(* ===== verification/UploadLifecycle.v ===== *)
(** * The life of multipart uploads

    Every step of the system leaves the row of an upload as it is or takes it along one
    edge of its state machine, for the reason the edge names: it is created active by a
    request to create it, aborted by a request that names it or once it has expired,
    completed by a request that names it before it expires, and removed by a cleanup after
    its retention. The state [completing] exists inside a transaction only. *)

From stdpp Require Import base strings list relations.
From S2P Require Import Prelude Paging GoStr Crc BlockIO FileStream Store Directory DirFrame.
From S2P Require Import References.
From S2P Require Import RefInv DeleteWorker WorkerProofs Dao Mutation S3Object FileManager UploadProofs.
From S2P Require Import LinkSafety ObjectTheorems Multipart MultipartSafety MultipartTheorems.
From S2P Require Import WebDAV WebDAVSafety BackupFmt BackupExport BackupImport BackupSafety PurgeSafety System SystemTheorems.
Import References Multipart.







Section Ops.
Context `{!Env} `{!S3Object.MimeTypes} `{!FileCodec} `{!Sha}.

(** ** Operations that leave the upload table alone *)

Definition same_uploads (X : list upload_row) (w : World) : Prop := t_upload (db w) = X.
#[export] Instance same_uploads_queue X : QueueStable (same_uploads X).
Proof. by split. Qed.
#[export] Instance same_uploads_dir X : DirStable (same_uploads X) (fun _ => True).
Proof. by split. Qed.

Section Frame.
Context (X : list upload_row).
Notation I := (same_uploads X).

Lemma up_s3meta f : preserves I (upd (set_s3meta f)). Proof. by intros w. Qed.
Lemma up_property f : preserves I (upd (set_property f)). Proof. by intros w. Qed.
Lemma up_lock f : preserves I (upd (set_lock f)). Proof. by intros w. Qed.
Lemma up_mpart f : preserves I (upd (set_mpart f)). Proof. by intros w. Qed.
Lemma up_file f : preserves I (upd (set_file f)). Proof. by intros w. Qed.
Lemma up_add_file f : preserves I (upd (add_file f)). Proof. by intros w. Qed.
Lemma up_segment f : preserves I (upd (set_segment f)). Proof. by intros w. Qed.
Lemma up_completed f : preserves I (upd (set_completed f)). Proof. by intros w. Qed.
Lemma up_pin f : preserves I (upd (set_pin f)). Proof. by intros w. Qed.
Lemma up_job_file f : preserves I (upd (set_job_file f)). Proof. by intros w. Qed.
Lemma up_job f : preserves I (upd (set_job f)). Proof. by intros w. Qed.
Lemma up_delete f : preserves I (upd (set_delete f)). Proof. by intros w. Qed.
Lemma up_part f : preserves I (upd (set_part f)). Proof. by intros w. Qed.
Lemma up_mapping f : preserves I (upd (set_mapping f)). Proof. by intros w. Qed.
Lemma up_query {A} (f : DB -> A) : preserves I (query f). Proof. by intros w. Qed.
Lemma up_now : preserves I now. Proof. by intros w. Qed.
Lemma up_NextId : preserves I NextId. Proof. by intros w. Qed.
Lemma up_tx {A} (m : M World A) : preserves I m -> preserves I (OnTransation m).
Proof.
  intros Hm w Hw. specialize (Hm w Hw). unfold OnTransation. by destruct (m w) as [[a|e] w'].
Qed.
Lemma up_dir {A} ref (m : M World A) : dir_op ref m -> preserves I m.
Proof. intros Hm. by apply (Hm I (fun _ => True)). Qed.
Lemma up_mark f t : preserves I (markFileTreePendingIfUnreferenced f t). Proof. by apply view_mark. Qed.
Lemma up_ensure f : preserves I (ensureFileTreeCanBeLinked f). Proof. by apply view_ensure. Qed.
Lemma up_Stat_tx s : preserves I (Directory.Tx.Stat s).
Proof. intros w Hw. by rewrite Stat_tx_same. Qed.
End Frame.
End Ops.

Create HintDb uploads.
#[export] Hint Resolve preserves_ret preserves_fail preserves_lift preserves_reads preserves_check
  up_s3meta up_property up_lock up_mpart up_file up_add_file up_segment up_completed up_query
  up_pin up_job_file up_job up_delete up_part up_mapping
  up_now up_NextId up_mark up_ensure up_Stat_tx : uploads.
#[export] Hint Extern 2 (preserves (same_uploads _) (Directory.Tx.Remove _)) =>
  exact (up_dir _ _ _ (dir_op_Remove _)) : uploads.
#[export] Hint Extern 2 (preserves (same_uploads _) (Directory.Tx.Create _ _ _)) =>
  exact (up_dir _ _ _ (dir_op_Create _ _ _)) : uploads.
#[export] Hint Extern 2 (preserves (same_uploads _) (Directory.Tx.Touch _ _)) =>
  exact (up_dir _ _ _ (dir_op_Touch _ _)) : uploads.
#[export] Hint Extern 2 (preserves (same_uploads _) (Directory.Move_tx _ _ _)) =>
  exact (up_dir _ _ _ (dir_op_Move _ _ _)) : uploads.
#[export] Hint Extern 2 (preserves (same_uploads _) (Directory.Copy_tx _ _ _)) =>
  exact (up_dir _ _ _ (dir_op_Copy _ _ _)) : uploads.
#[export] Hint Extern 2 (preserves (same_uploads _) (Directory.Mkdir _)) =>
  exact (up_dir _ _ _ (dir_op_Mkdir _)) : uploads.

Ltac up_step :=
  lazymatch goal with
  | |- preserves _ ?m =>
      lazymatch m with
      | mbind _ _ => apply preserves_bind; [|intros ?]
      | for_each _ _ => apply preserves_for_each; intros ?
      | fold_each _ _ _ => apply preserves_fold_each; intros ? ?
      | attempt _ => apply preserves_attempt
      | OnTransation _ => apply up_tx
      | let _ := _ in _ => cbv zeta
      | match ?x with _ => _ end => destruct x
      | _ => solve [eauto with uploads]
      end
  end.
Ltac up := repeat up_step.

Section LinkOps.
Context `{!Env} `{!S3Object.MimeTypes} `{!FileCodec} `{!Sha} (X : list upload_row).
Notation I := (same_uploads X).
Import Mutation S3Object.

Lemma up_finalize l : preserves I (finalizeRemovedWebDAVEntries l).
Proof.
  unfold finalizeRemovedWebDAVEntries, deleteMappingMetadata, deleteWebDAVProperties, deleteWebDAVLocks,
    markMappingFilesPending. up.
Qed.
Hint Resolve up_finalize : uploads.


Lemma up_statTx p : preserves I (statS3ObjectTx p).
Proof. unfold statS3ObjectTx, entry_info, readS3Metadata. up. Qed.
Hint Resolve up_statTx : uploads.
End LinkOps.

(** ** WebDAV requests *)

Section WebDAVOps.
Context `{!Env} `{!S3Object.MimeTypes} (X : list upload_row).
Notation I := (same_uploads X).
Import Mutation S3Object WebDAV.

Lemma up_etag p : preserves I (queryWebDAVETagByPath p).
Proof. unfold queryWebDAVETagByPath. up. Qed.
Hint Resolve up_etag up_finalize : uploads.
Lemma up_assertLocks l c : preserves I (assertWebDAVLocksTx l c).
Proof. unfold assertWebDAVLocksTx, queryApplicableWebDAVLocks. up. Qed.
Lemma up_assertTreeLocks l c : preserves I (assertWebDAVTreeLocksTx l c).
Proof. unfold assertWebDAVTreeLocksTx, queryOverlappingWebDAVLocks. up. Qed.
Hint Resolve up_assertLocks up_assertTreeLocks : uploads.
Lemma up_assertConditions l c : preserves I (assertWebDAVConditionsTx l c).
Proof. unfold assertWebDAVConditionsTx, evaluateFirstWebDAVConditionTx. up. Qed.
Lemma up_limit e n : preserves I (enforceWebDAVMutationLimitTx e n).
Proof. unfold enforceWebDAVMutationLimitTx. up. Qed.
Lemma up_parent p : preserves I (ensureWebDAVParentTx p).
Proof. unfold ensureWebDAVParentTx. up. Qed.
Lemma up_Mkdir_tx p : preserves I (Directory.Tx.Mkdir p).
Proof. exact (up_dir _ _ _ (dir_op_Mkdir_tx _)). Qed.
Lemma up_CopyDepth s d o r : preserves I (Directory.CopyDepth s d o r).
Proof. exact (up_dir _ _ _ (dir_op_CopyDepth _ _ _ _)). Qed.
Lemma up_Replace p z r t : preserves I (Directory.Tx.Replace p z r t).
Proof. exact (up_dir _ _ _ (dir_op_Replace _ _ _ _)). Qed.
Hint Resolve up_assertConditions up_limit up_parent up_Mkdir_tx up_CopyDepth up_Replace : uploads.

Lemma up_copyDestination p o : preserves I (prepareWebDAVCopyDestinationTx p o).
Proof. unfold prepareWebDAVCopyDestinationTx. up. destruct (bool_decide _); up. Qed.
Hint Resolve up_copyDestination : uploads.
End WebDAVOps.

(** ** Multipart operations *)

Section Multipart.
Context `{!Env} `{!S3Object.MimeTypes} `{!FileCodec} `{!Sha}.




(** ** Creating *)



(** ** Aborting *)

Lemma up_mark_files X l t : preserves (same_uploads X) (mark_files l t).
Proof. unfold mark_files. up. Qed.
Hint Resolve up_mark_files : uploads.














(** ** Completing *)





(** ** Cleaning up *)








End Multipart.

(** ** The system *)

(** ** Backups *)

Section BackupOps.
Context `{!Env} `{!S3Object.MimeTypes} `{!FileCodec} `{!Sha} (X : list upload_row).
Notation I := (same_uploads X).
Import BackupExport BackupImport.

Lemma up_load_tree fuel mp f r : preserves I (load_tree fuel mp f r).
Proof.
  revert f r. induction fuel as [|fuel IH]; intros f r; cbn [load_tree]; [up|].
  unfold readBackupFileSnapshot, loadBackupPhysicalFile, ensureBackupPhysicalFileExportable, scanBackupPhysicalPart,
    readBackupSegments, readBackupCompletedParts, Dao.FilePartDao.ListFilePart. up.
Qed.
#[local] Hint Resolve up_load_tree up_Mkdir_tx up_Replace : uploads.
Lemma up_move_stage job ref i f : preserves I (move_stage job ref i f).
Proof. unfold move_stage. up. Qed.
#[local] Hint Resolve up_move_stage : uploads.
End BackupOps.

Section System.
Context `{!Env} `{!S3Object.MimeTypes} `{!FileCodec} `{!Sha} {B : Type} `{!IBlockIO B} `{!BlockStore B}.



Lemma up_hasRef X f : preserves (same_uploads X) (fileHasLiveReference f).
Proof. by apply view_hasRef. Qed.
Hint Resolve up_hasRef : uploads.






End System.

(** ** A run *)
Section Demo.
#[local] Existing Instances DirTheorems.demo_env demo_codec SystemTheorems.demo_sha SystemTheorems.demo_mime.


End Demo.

* _WHAT IS NEEDED_:
What are the lines, exactly as written above, from the line with "preserves_bind; [|intros ?]" to the line with "OnTransation _ => apply up_tx", both included? Output only those.

* _SOLVED PROBLEM_:
      | mbind _ _ => apply preserves_bind; [|intros ?]
      | for_each _ _ => apply preserves_for_each; intros ?
      | fold_each _ _ _ => apply preserves_fold_each; intros ? ?
      | attempt _ => apply preserves_attempt
      | OnTransation _ => apply up_tx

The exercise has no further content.